§ **TASK STATEMENT**
Extract every line from the records below that contains the word "induction".

(Collected data entries)

(** [reduce_max] and [reduce_min] are the greatest and the least entry
    of a column that has one. *)
Lemma Qcmax_cases (a b : Qc) :
  (Qcmax a b = a \/ Qcmax a b = b) /\ a <= Qcmax a b /\ b <= Qcmax a b.
Proof.
  unfold Qcmax. destruct (a ?= b) eqn:E.
  - apply Qceq_alt in E. subst b. repeat split; auto using Qcle_refl.
  - apply Qclt_alt in E. repeat split; auto using Qcle_refl, Qclt_le_weak.
  - assert (b <= a) by (apply Qclt_le_weak, Qcgt_alt, E).
    repeat split; auto using Qcle_refl.
Qed.

Lemma Qcmin_cases (a b : Qc) :
  (Qcmin a b = a \/ Qcmin a b = b) /\ Qcmin a b <= a /\ Qcmin a b <= b.
Proof.
  unfold Qcmin. destruct (a ?= b) eqn:E.
  - apply Qceq_alt in E. subst b. repeat split; auto using Qcle_refl.
  - apply Qclt_alt in E. repeat split; auto using Qcle_refl, Qclt_le_weak.
  - assert (b <= a) by (apply Qclt_le_weak, Qcgt_alt, E).
    repeat split; auto using Qcle_refl.
Qed.

Lemma fold_left_Qcmax (r : list Qc) (a : Qc) :
  In (fold_left Qcmax r a) (a :: r) /\
  forall q, In q (a :: r) -> q <= fold_left Qcmax r a.
Proof.
  revert a. induction r as [|b r IH]; intros a; simpl.
  - split; [now left|]. intros q [->|[]]. apply Qcle_refl.
  - destruct (IH (Qcmax a b)) as [Hin Hub].
    destruct (Qcmax_cases a b) as [Hc [Ha Hb]]. split.
    + destruct Hin as [E|Hin]; [|simpl; auto].
      simpl. destruct Hc as [Hc|Hc]; [left|right; left]; congruence.
    + intros q [->|[->|Hq]].
      * eapply Qcle_trans; [exact Ha|]. apply Hub. now left.
      * eapply Qcle_trans; [exact Hb|]. apply Hub. now left.
      * apply Hub. now right.
Qed.

Lemma fold_left_Qcmin (r : list Qc) (a : Qc) :
  In (fold_left Qcmin r a) (a :: r) /\
  forall q, In q (a :: r) -> fold_left Qcmin r a <= q.
Proof.
  revert a. induction r as [|b r IH]; intros a; simpl.
  - split; [now left|]. intros q [->|[]]. apply Qcle_refl.
  - destruct (IH (Qcmin a b)) as [Hin Hlb].
    destruct (Qcmin_cases a b) as [Hc [Ha Hb]]. split.
    + destruct Hin as [E|Hin]; [|simpl; auto].
      simpl. destruct Hc as [Hc|Hc]; [left|right; left]; congruence.
    + intros q [->|[->|Hq]].
      * eapply Qcle_trans; [|exact Ha]. apply Hlb. now left.
      * eapply Qcle_trans; [|exact Hb]. apply Hlb. now left.
      * apply Hlb. now right.
Qed.

Lemma reduce_max_spec (l : list Qc) :
  l <> [] -> In (reduce_max l) l /\ forall q, In q l -> q <= reduce_max l.
Proof.
  destruct l as [|a r]; [congruence|]. intros _. apply fold_left_Qcmax.
Qed.

Lemma reduce_min_spec (l : list Qc) :
  l <> [] -> In (reduce_min l) l /\ forall q, In q l -> reduce_min l <= q.
Proof.
  destruct l as [|a r]; [congruence|]. intros _. apply fold_left_Qcmin.
Qed.

(** On coordinates that are not negative the absolute value changes
    nothing, and [fit_scalex] stores the maximum itself. *)
Lemma abs2_nonneg (x : list (vec2 Qc)) :
  (forall r, In r x -> 0 <= fst r /\ 0 <= snd r) -> abs2 x = x.
Proof.
  intros Hx. unfold abs2. induction x as [|[a b] x IH]; simpl; [reflexivity|].
  destruct (Hx (a, b)) as [Ha Hb]; [now left|]. simpl in Ha, Hb.
  rewrite (Qcabs_pos a Ha), (Qcabs_pos b Hb), IH; [reflexivity|].
  intros r Hr. apply Hx. now right.
Qed.

Lemma fit_scalex_nonneg (s : PINNs) (x : list (vec2 Qc)) :
  (forall r, In r x -> 0 <= fst r /\ 0 <= snd r) ->
  xmax (snd (fit_scalex x s)) = Some (reduce_max2 x) /\
  xmin (snd (fit_scalex x s)) = Some (reduce_min2 x) /\
  fst (fit_scalex x s) = Ok (map (minmax_row (reduce_min2 x) (reduce_max2 x)) x).
Proof.
  intros Hx. destruct (fit_scalex_run s x) as (s' & E & Hlo & Hhi & _).
  rewrite E. cbn [fst snd]. rewrite Hlo, Hhi, (abs2_nonneg x Hx). auto.
Qed.

(** The stored minimum goes to 0 and the stored maximum to 1. *)
Lemma minmax_row_bounds (lo hi : vec2 Qc) :
  fst hi <> fst lo -> snd hi <> snd lo ->
  minmax_row lo hi lo = (0, 0) /\ minmax_row lo hi hi = (1, 1).
Proof.
  intros H1 H2. destruct lo as [l0 l1], hi as [h0 h1].
  cbn [fst snd] in H1, H2.
  cbv [minmax_row row2 fst snd add sub mul div lit Elt_Qc].
  assert (h0 - l0 <> 0) by (intro E; apply H1; rewrite <- (Qcplus_0_l l0), <- E; ring).
  assert (h1 - l1 <> 0) by (intro E; apply H2; rewrite <- (Qcplus_0_l l1), <- E; ring).
  split; f_equal; field; assumption.
Qed.
End Normalizer.

(** ** The tape: locality and renaming *)

Section Tape.
Context `{Services}.
Variable theta : list Qc.

Lemma vanishes_zero : vanishes (Const 0) = true.
Proof.
  simpl. unfold Qc_eq_bool. destruct (Qc_eq_dec 0 0); congruence.
Qed.

Lemma vanishes_eval (e : expr) : vanishes e = true -> eval theta e = 0.
Proof.
  induction e; simpl; try discriminate.
  - apply Qc_eq_bool_correct.
  - intros E. apply andb_prop in E as [Ea Eb].
    rewrite IHe1, IHe2 by assumption. ring.
  - intros E. apply andb_prop in E as [Ea Eb].
    rewrite IHe1, IHe2 by assumption. ring.
  - intros E. apply orb_prop in E as [E|E];
      [rewrite IHe1 by assumption | rewrite IHe2 by assumption]; ring.
  - intros E. rewrite IHe1 by assumption. unfold Qcdiv. ring.
Qed.

Lemma vanishes_D (d : dvar) (e : expr) :
  vanishes e = true -> vanishes (D d e) = true.
Proof.
  induction e; try discriminate.
  - intros _. apply vanishes_zero.
  - cbn [D vanishes]. intros E. apply andb_prop in E as [Ea Eb].
    now rewrite IHe1, IHe2.
  - cbn [D vanishes]. intros E. apply andb_prop in E as [Ea Eb].
    now rewrite IHe1, IHe2.
  - cbn [D vanishes]. intros E. apply orb_prop in E as [E|E].
    + rewrite E, IHe1 by assumption. reflexivity.
    + rewrite E, IHe2 by assumption. now rewrite !orb_true_r.
  - cbn [D vanishes]. intros E. rewrite E, IHe1 by assumption.
    now rewrite orb_true_r.
Qed.

Lemma indicator_false : vanishes (indicator false) = true.
Proof. apply vanishes_zero. Qed.

Lemma D_unmentioned (l : leaf) (e : expr) :
  mentions l e = false -> vanishes (D (DInp l) e) = true.
Proof.
  induction e; cbn [D vanishes mentions].
  - intros _. apply vanishes_zero.
  - intros _. apply indicator_false.
  - intros E. cbn [dvar_eqb]. rewrite E. apply indicator_false.
  - intros E. apply orb_false_elim in E as [Ea Eb]. now rewrite IHe1, IHe2.
  - intros E. apply orb_false_elim in E as [Ea Eb]. now rewrite IHe1, IHe2.
  - intros E. apply orb_false_elim in E as [Ea Eb].
    rewrite IHe1, IHe2 by assumption. now rewrite orb_true_r.
  - intros E. apply orb_false_elim in E as [Ea Eb].
    rewrite IHe1, IHe2 by assumption. reflexivity.
  - intros E. rewrite IHe by assumption. now rewrite orb_true_r.
Qed.

Lemma mentions_D (l : leaf) (d : dvar) (e : expr) :
  mentions l e = false -> mentions l (D d e) = false.
Proof.
  induction e; cbn [D mentions]; try reflexivity.
  - intros E. apply orb_false_elim in E as [Ea Eb]. now rewrite IHe1, IHe2.
  - intros E. apply orb_false_elim in E as [Ea Eb]. now rewrite IHe1, IHe2.
  - intros E. apply orb_false_elim in E as [Ea Eb].
    now rewrite IHe1, IHe2, Ea, Eb.
  - intros E. apply orb_false_elim in E as [Ea Eb].
    now rewrite IHe1, IHe2, Ea, Eb.
  - intros E. now rewrite IHe, E.
Qed.

Lemma mentions_apply_net (l : leaf) (n : net) (a b : expr) :
  mentions l a = false -> mentions l b = false ->
  mentions l (apply_net n a b) = false.
Proof.
  intros Ea Eb. induction n; cbn [apply_net mentions]; auto;
    now rewrite IHn1, IHn2.
Qed.

Lemma local_D (i : nat) (d : dvar) (e : expr) :
  local_to i e -> local_to i (D d e).
Proof.
  intros He l Hl. apply mentions_D, He, Hl.
Qed.

(** The derivative with respect to an entry of another row is zero, and
    so is every derivative of it. *)
Lemma D_other_row (i : nat) (l : leaf) (e : expr) :
  local_to i e -> leaf_index l <> i -> vanishes (D (DInp l) e) = true.
Proof.
  intros He Hl. apply D_unmentioned, He, Hl.
Qed.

§ **ANSWER**
  revert a. induction r as [|b r IH]; intros a; simpl.
  revert a. induction r as [|b r IH]; intros a; simpl.
  intros Hx. unfold abs2. induction x as [|[a b] x IH]; simpl; [reflexivity|].
  induction e; simpl; try discriminate.
  induction e; try discriminate.
  induction e; cbn [D vanishes mentions].
  induction e; cbn [D mentions]; try reflexivity.
  intros Ea Eb. induction n; cbn [apply_net mentions]; auto;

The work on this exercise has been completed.